= Directions =
Write down every entry below once more, exactly.

[Stored data]
Lemma load_links_total (root : RootDependency.t) :
  exists root', load_links info root = Ret root'.
Proof.
  destruct info_well_formed as (Hscalars & _).
  repeat match goal with
         | H : Forall _ (_ :: _) |- _ => apply Forall_cons in H as [? H]
         end.
  unfold load_links. apply foldM_total.
  intros [key name] r [[= <- <-] | [[= <- <-] | []]];
    match goal with
    | H : scalar_ok info ?n |- context [_get info ?n] =>
        destruct (get_total _ _ H) as [s ->]
    end; simpl; eauto.
Qed.

Lemma load_authors_total (root : RootDependency.t) :
  exists root', load_authors info root = Ret root'.
Proof.
  destruct info_well_formed as (Hscalars & _).
  rewrite Forall_forall in Hscalars.
  unfold load_authors. apply foldM_total.
  intros name r [<- | [<- | []]].
  - change ("author" +:+ "_email") with "author_email".
    destruct (get_total info "author") as [s ->];
      [apply Hscalars; repeat constructor |].
    destruct (get_total info "author_email") as [mail ->];
      [apply Hscalars; repeat constructor |].
    simpl. destruct (String.eqb s ""); eauto.
  - change ("maintainer" +:+ "_email") with "maintainer_email".
    destruct (get_total info "maintainer") as [s ->];
      [apply Hscalars; repeat constructor |].
    destruct (get_total info "maintainer_email") as [mail ->];
      [apply Hscalars; repeat constructor |].
    simpl. destruct (String.eqb s ""); eauto.
Qed.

= Exercise solution =
Lemma load_links_total (root : RootDependency.t) :
  exists root', load_links info root = Ret root'.
Proof.
  destruct info_well_formed as (Hscalars & _).
  repeat match goal with
         | H : Forall _ (_ :: _) |- _ => apply Forall_cons in H as [? H]
         end.
  unfold load_links. apply foldM_total.
  intros [key name] r [[= <- <-] | [[= <- <-] | []]];
    match goal with
    | H : scalar_ok info ?n |- context [_get info ?n] =>
        destruct (get_total _ _ H) as [s ->]
    end; simpl; eauto.
Qed.

Lemma load_authors_total (root : RootDependency.t) :
  exists root', load_authors info root = Ret root'.
Proof.
  destruct info_well_formed as (Hscalars & _).
  rewrite Forall_forall in Hscalars.
  unfold load_authors. apply foldM_total.
  intros name r [<- | [<- | []]].
  - change ("author" +:+ "_email") with "author_email".
    destruct (get_total info "author") as [s ->];
      [apply Hscalars; repeat constructor |].
    destruct (get_total info "author_email") as [mail ->];
      [apply Hscalars; repeat constructor |].
    simpl. destruct (String.eqb s ""); eauto.
  - change ("maintainer" +:+ "_email") with "maintainer_email".
    destruct (get_total info "maintainer") as [s ->];
      [apply Hscalars; repeat constructor |].
    destruct (get_total info "maintainer_email") as [mail ->];
      [apply Hscalars; repeat constructor |].
    simpl. destruct (String.eqb s ""); eauto.
Qed.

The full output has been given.